2020 Universal registration document and annual financial report - BNP PARIBAS326
5 risks and CaPital adequaCy Pillar 3
5
Capital management and capital adequacy
Capital planning is based on the most recent actual and estimated financial data available at the time. These data are used to project future capital requirements, in particular by factoring in the Group s goal of maintaining a first-class credit rating to protect its origination capability, its business development targets and anticipated regulatory changes.
Capital planning consists of comparing the capital ratio targets defined by the Group with future projected capital requirements, then testing their robustness in a stressed macroeconomic environment.
Notification of SREP results The results of the SREP process are notified annually to BNP Paribas s Executive Management by the ECB. The notification of SREP results for 2020 dated on 23 November 2020, states that capital requirements on a consolidated basis from last year (2020) remain in force for 2021.

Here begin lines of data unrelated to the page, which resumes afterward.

(** * vim.org scraper ([tools/scrape/vimorg.py]): model and properties

    The scraper walks lxml element trees.  The development embeds

    - the part of Python the code relies on: exceptions, truth values of
      strings, [+=] on attributes that may hold [None], [int], slices;
    - the part of lxml's element API the code calls: [text], [tail],
      [attrib], indexing, [getprevious], [getparent], [remove], iteration
      over children, and the truth value of an element;
    - the three functions [_clean_text_node], [get_plugin_info] and
      [get_plugin_list].

    HTTP retrieval, HTML parsing, XPath evaluation, [strptime],
    [util.to_timestamp] and the serialisation of a node are outside the
    file [vimorg.py]; they enter as section variables.  The nodes one call
    of [get_plugin_info] reads (rating, body rows, release rows) are taken
    to be disjoint subtrees of the page, so that cleaning the description
    does not show in what is read afterwards. *)

From Stdlib Require Import String Ascii List ZArith Lia Bool Arith.
From Stdlib Require Decimal DecimalString DecimalPos DecimalZ.
Import ListNotations.

Set Warnings "-register-all".

Local Open Scope list_scope.
Local Open Scope string_scope.

(** ** Python exceptions and results *)

Inductive exn : Type :=
| TypeError
| KeyError (key : string)
| IndexError
| AttributeError
| ValueError
| AssertionError
| Exception (msg : string)
| RequestException.

Inductive result (A : Type) : Type :=
| Ok (a : A)
| Raise (e : exn).

Arguments Ok {A} a.
Arguments Raise {A} e.

Definition bind {A B : Type} (r : result A) (k : A -> result B) : result B :=
  match r with
  | Ok a => k a
  | Raise e => Raise e
  end.

Notation "x <- r ;; k" := (bind r (fun x => k))
  (at level 61, r at next level, right associativity).
Notation "r ;;; k" := (bind r (fun _ => k))
  (at level 61, right associativity).

Definition raises {A : Type} (r : result A) : Prop := exists e, r = Raise e.
Definition returns {A : Type} (r : result A) : Prop := exists a, r = Ok a.

(** ** Strings *)

(** [s1 == s2] on [str]. *)
Definition str_eqb (a b : string) : bool := String.eqb a b.

(** [needle in hay]: substring test. *)
Fixpoint contains (needle hay : string) : bool :=
  prefix needle hay ||
  match hay with
  | EmptyString => false
  | String _ rest => contains needle rest
  end.

(** Truth value of an attribute holding [None] or a [str]: only a non-empty
    string is true. *)
Definition truthy (s : option string) : bool :=
  match s with
  | Some (String _ _) => true
  | _ => false
  end.

(** [a + b] where either side may be [None]; Python raises [TypeError]
    unless both are strings.  [x.attr += b] is [x.attr = x.attr + b]. *)
Definition py_add (a b : option string) : result string :=
  match a, b with
  | Some x, Some y => Ok (x ++ y)
  | _, _ => Raise TypeError
  end.

(** [needle in s] where [s] may be [None] ([TypeError]: argument of type
    NoneType is not iterable). *)
Definition py_in (needle : string) (s : option string) : result bool :=
  match s with
  | Some x => Ok (contains needle x)
  | None => Raise TypeError
  end.

(** [None] read as the empty string when text is collected. *)
Definition opt_str (s : option string) : string :=
  match s with
  | Some x => x
  | None => ""
  end.

(** ["%s" % s]. *)
Definition py_str (s : option string) : string :=
  match s with
  | Some x => x
  | None => "None"
  end.

(** ** lxml elements

    An element has a tag, attributes, the text before its first child
    ([text]), its children in document order, and the text that follows
    its end tag up to the next sibling ([tail]).  [text] and [tail] are
    [None] when there is no text node. *)

Inductive element : Type :=
  Element {
    tag : string;
    attrib : list (string * string);
    text : option string;
    children : list element;
    tail : option string
  }.
Lemma accumulate_from_end l :
  reverse (Np.accumulate f (reverse l)) = imap (fun t _ => foldr f e (drop t l)) l.
Proof.
  apply list_eq; intros t. rewrite list_lookup_imap.
  destruct (decide (t < length l)%nat) as [Ht|Ht].
  - rewrite lookup_accumulate_from_end by done.
    destruct (lookup_lt_is_Some_2 l t Ht) as [x ->]. done.
  - rewrite !lookup_ge_None_2; [done| lia |].
    rewrite length_reverse, length_accumulate, length_reverse. lia.
Qed.
End Accumulate.

Lemma cumsum_from_end (row : list R) :
  reverse (Np.cumsum (reverse row)) = imap (fun t _ => sumR (drop t row)) row.
Proof. apply accumulate_from_end; intros; lra. Qed.

Lemma cumprod_from_end (row : list R) :
  reverse (Np.cumprod (reverse row)) = imap (fun t _ => prodR (drop t row)) row.
Proof. apply accumulate_from_end; intros; lra. Qed.

(** ** Lists *)

Lemma lookup_map {A B : Type} (f : A -> B) (l : list A) (i : nat) :
  map f l !! i = option_map f (l !! i).
Proof. revert i; induction l as [|x l IH]; intros [|i]; simpl; auto. Qed.

Lemma map_eq_Forall {A B : Type} (f g : A -> B) (l : list A) :
  Forall (fun x => f x = g x) l -> map f l = map g l.
Proof. induction 1; simpl; congruence. Qed.

Lemma snoc_case {A : Type} (l : list A) : l = [] \/ exists pre x, l = pre ++ [x].
Proof. induction l as [|x pre _] using rev_ind; eauto. Qed.

Lemma entry_Some (m : matrix) (r t : nat) (x : R) :
  entry m r t = Some x <-> exists row, m !! r = Some row /\ row !! t = Some x.
Proof.
  unfold entry. destruct (m !! r) as [row|]; split.
  - eauto.
  - by intros (row' & [= <-] & ?).
  - done.
  - by intros (row' & ? & _).
Qed.

Lemma entry_map (f : list R -> list R) (m : matrix) (r t : nat) :
  entry (map f m) r t = match m !! r with Some row => f row !! t | None => None end.
Proof. unfold entry. rewrite lookup_map. by destruct (m !! r). Qed.

Lemma rectangular_lookup (m : matrix) (r : nat) (row : list R) :
  rectangular m -> m !! r = Some row -> length row = shape1 m.
Proof. intros Hm Hr. exact (proj1 (Forall_lookup _ _) Hm r row Hr). Qed.

(** ** The backward recurrence on one row *)

Lemma length_backward d row : length (backward d row) = length row.
Proof.
  induction row as [|x row IH]; simpl; [done|].
  destruct (backward d row); simpl in *; lia.
Qed.

Lemma backward_nonempty d row : row <> [] -> backward d row <> [].
Proof.
  intros H Hb. apply H. apply length_zero_iff_nil.
  rewrite <- (length_backward d), Hb. done.
Qed.

Lemma backward_head d row : row <> [] ->
  backward d row !! 0%nat = Some (discounted_sum d row).
Proof.
  induction row as [|x row IH]; intros H; [done|]. simpl.
  destruct row as [|x' row].
  - simpl. f_equal. lra.
  - specialize (IH ltac:(done)).
    destruct (backward d (x' :: row)) as [|y rest] eqn:E; [done|].
    simpl in IH. injection IH as ->. done.
Qed.

Lemma backward_drop d row t : drop t (backward d row) = backward d (drop t row).
Proof.
  revert t; induction row as [|x row IH]; intros t.
  - by destruct t.
  - destruct t as [|t]; [done|]. simpl drop at 2. rewrite <- IH. simpl.
    by destruct (backward d row).
Qed.

Lemma lookup_backward d row t : (t < length row)%nat ->
  backward d row !! t = Some (discounted_sum d (drop t row)).
Proof.
  intros Ht.
  assert (H : backward d row !! (t + 0)%nat = Some (discounted_sum d (drop t row))).
  { rewrite <- lookup_drop, backward_drop.
    apply backward_head. intros E. apply (f_equal length) in E.
    rewrite length_drop in E. simpl in E. lia. }
  by rewrite Nat.add_0_r in H.
Qed.

Lemma backward_closed d row :
  backward d row = imap (fun t _ => discounted_sum d (drop t row)) row.
Proof.
  apply list_eq; intros t. rewrite list_lookup_imap.
  destruct (decide (t < length row)%nat) as [Ht|Ht].
  - rewrite lookup_backward by done.
    by destruct (lookup_lt_is_Some_2 row t Ht) as [x ->].
  - rewrite !lookup_ge_None_2; [done | lia | rewrite length_backward; lia].
Qed.

(** The loop of the general path computes the recurrence, row by row. *)
Lemma loop_row d n : forall pre suf, length pre = n -> suf <> [] ->
  fold_left (fun row i => step_row d i row) (reverse (seq 0 n)) (pre ++ backward d suf)
  = backward d (pre ++ suf).
Proof.
  induction n as [|n IH]; intros pre suf Hn Hsuf.
  - by destruct pre.
  - destruct (snoc_case pre) as [->|(pre' & x & ->)]; [done|].
    rewrite length_app in Hn; simpl in Hn.
    rewrite seq_S, reverse_snoc. simpl.
    rewrite <- !app_assoc. simpl.
    assert (Hstep : step_row d n (pre' ++ x :: backward d suf)
                    = pre' ++ backward d (x :: suf)).
    { unfold step_row.
      pose proof (backward_nonempty d suf Hsuf) as Hb.
      destruct (backward d suf) as [|y rest] eqn:E; [done|].
      rewrite !lookup_app_r by lia.
      replace (n - length pre')%nat with 0%nat by lia.
      replace (S n - length pre')%nat with 1%nat by lia. simpl.
      rewrite E. rewrite insert_app_r_alt by lia.
      replace (n - length pre')%nat with 0%nat by lia. done. }
    rewrite Hstep. apply IH; [lia | done].
Qed.

Lemma loop_row_full d row :
  fold_left (fun row i => step_row d i row) (range_down (length row)) row = backward d row.
Proof.
  unfold range_down.
  destruct (snoc_case row) as [->|(pre & z & ->)]; [done|].
  rewrite length_app. simpl.
  replace (length pre + 1 - 1)%nat with (length pre) by lia.
  apply (loop_row d (length pre) pre [z]); done.
Qed.

Lemma fold_step_col d (idxs : list nat) (m : matrix) :
  fold_left (step_col d) idxs m
  = map (fun row => fold_left (fun row i => step_row d i row) idxs row) m.
Proof.
  revert m; induction idxs as [|i idxs IH]; intros m; simpl.
  - by rewrite map_id.
  - rewrite IH. unfold step_col. by rewrite map_map.
Qed.

Lemma general_path_py_2d_rows d (m : matrix) :
  rectangular m -> general_path_py_2d d m = map (backward d) m.
Proof.
  intros Hm. unfold general_path_py_2d. rewrite fold_step_col.
  apply map_eq_Forall. eapply Forall_impl; [exact Hm|].
  intros row <-. apply loop_row_full.
Qed.

Lemma fast_path_py_2d_rows (m : matrix) :
  fast_path_py_2d m = map (backward 1) m.
Proof.
  unfold fast_path_py_2d, Np.flip. rewrite !map_map.
  apply map_ext; intros row. rewrite cumsum_from_end, backward_closed.
  apply imap_ext; intros t x _. simpl.
  generalize (drop t row) as l. induction l as [|y l IH]; simpl; [done|].
  rewrite <- IH. lra.
Qed.

Lemma backward_recurrence d row t x :
  row !! t = Some x ->
  (S t = length row -> backward d row !! t = Some x) /\
  ((S t < length row)%nat ->
   exists y, backward d row !! S t = Some y /\ backward d row !! t = Some (x + d * y)).
Proof.
  intros Hx.
  assert (Hd : drop t (backward d row) = backward d (x :: drop (S t) row)).
  { rewrite backward_drop. f_equal. by apply drop_S. }
  assert (Hl : forall i, backward d row !! (t + i)%nat
                         = backward d (x :: drop (S t) row) !! i).
  { intros i. by rewrite <- lookup_drop, Hd. }
  pose proof (Hl 0%nat) as H0. pose proof (Hl 1%nat) as H1.
  rewrite Nat.add_0_r in H0. replace (t + 1)%nat with (S t) in H1 by lia.
  simpl in H0, H1. split.
  - intros Hlast. rewrite H0.
    assert (E : drop (S t) row = []) by (apply drop_ge; lia).
    by rewrite E.
  - intros Hlt.
    assert (E : backward d (drop (S t) row) <> []).
    { apply backward_nonempty. intros E. apply (f_equal length) in E.
      rewrite length_drop in E. simpl in E. lia. }
    destruct (backward d (drop (S t) row)) as [|y rest]; [done|].
    exists y. rewrite H0, H1. simpl. split; [done|]. f_equal. lra.
Qed.

Lemma discounted_sum_zeros d (l : list R) :
  Forall (fun x => x = 0) l -> discounted_sum d l = 0.
Proof. induction 1 as [|x l -> _ IH]; simpl; [done|]. rewrite IH. lra. Qed.

Lemma discounted_sum_one (l : list R) : discounted_sum 1 l = sumR l.
Proof. induction l as [|x l IH]; simpl; [done|]. rewrite IH. lra. Qed.

Lemma discounted_sum_scale c d (l : list R) :
  discounted_sum d (map (fun x => c * x) l) = c * discounted_sum d l.
Proof. induction l as [|x l IH]; simpl; [lra|]. rewrite IH. lra. Qed.

(** ** Masking *)

Lemma mask_sequences_lookup (m : matrix) (sl : list nat) (r : nat) :
  mask_sequences m sl !! r =
  match m !! r, sl !! r with
  | Some row, Some len => Some (mask_row len row)
  | _, _ => None
  end.
Proof.
  unfold mask_sequences. rewrite lookup_zip_with.
  destruct (m !! r); simpl; [|done]. by destruct (sl !! r).
Qed.

Lemma length_mask_row len row : length (mask_row len row) = length row.
Proof. apply length_imap. Qed.

Lemma mask_row_lookup len row t :
  mask_row len row !! t = option_map (fun x => if (t <? len)%nat then x else 0) (row !! t).
Proof. unfold mask_row. rewrite list_lookup_imap. by destruct (row !! t). Qed.

Lemma mask_row_padding len row t :
  (len <= t)%nat -> Forall (fun x => x = 0) (drop t (mask_row len row)).
Proof.
  intros Ht. apply Forall_lookup. intros i x.
  rewrite lookup_drop, mask_row_lookup.
  destruct (row !! (t + i)%nat); simpl; [|done].
  destruct (Nat.ltb_spec (t + i) len); [lia|]. congruence.
Qed.

Lemma rectangular_mask_sequences (m : matrix) (sl : list nat) :
  rectangular m -> rectangular (mask_sequences m sl).
Proof.
  intros Hm. apply Forall_lookup. intros r row' Hr.
  rewrite mask_sequences_lookup in Hr.
  destruct (m !! r) as [row|] eqn:Er; [|done].
  destruct (sl !! r) as [len|] eqn:El; [|done]. injection Hr as <-.
  rewrite length_mask_row, (rectangular_lookup m r row Hm Er).
  destruct m as [|row0 m']; [done|]. destruct sl as [|len0 sl']; [done|].
  simpl. by rewrite length_imap.
Qed.

Lemma rectangular_premask (m : matrix) sl : rectangular m -> rectangular (premask m sl).
Proof. destruct sl; simpl; [apply rectangular_mask_sequences | done]. Qed.

Lemma mask_sequences_agree (sl : list nat) (m1 m2 : matrix) :
  agree_below sl m1 m2 -> mask_sequences m1 sl = mask_sequences m2 sl.
Proof.
  intros [Hlen H]. apply list_eq; intros r. rewrite !mask_sequences_lookup.
  destruct (m1 !! r) as [row1|] eqn:E1, (m2 !! r) as [row2|] eqn:E2.
  - destruct (sl !! r) as [len|] eqn:El; [|done]. f_equal.
    destruct (H r len row1 row2 El E1 E2) as [Hl Ht].
    apply list_eq; intros t. rewrite !mask_row_lookup.
    destruct (Nat.ltb_spec t len) as [Hlt|Hge].
    + by rewrite Ht.
    + destruct (decide (t < length row1)%nat) as [Hin|Hout].
      * destruct (lookup_lt_is_Some_2 row1 t Hin) as [x1 ->].
        destruct (lookup_lt_is_Some_2 row2 t ltac:(lia)) as [x2 ->]. done.
      * rewrite !lookup_ge_None_2; [done | lia | lia].
  - apply lookup_lt_Some in E1. apply lookup_ge_None in E2. lia.
  - apply lookup_lt_Some in E2. apply lookup_ge_None in E1. lia.
  - done.
Qed.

The SREP decision comprises two items: a requirement known as the Pillar 2 requirement ( P2R ), and a non-public guidance called Pillar 2 guidance ( P2G ). Following the ECB s notification of the outcome of the 2020 annual SREP, the requirement that the Group must meet in 2021 under Pillar 2 remains unchanged overall at 1.25%. However, due to the application of Article 104a of Directive (EU) No 2019/878 since 2020
the Pillar 2 requirement has no longer been compulsorily comprised of CET1 capital and has been extended to include Tier 1 capital and total capital. Thus, after a CET1 capital requirement of 1.25% in 2019, this requirement is now set at:
■ 0.70% for CET1 capital;
■ 0.94% for Tier 1 capital;
■ 1.25% for total equity.
Overall capital requirements The Group s CET1 ratio, Tier 1 ratio and total capital ratio must at all times satisfy the following requirements corresponding to the limits of applicable distribution restrictions (Maximum Distributable Amount MDA):
■ the minimum CET1 ratio, Tier 1 ratio and total capital ratio, respectively, in accordance with article 92 (1) points a), b) and c) of the CRR;
■ the Pillar 2 requirement;
■ the combined buffer requirement defined in article 128 (6) of CRD 4, as transposed into the respective national laws.
➤ TABLE 21: OVERALL CAPITAL REQUIREMENTS
2020 2021
Minimum requirement (Pillar 1): CET1 4.50% 4.50%
Pillar 2 requirement(*): CET1 0.70% 0.70%
Combined buffer requirement 4.02% 4.03%
of which capital conservation buffer 2.50% 2.50%
of which G-SIBs buffer 1.50% 1.50%
of which countercyclical capital buffer(**) 0.02% 0.03%
OVERALL CET1 CAPITAL REQUIREMENT 9.22% 9.23%
Minimum requirement (Pillar 1): Tier 1 6.00% 6.00%
Pillar 2 requirement(*): Tier 1 0.94% 0.94%
Combined buffer requirement 4.02% 4.03%
OVERALL TIER 1 CAPITAL REQUIREMENT 10.96% 10.97%
Minimum requirement (Pillar 1): Total capital 8.00% 8.00%
Pillar 2 requirement(*): Total capital 1.25% 1.25%
Combined buffer requirement 4.02% 4.03%
OVERALL TOTAL CAPITAL REQUIREMENT 13.27% 13.28%
(*) Only the Pillar 2 Requirement is made public.Since 2020, the P2R has taken account of the application of Article 104a of Directive (EU) No 2019/878. (**) Countercyclical capital buffer as at 31 December 2020 and anticipated as at 31 December 2021 take into account the applicable rate reductions that
occurred in 2020.
The CET1 capital requirement is 9.22% at 31 December 2020 (excluding Pillar 2 guidance), in view of the capital conservation buffer at 2.5%, a G-SIBs buffer at 1.5%, the countercyclical buffer at 0.02% and a Pillar 2 requirement at 0.70%.
At 31 December 2020, BNP Paribas CET1 ratio stands at 12.8%, well above the minimum requirement level applicable in 2020 notified by the
European Central Bank. Compared to 31 December 2019, the CET1 ratio was up 70 basis points as at 31 December 2020, due to:
■ the placing into reserves of 2020 net income after taking into account a 50% dividend pay-out ratio (+50 bp);
■ the organic increase of risk-weighted assets at constant exchange rates (-50 bp);
■ the impact of placing the 2019 dividend into reserves (+60 bp);
■ the impact of other effects (of which prudential treatment of software) (+10 bp).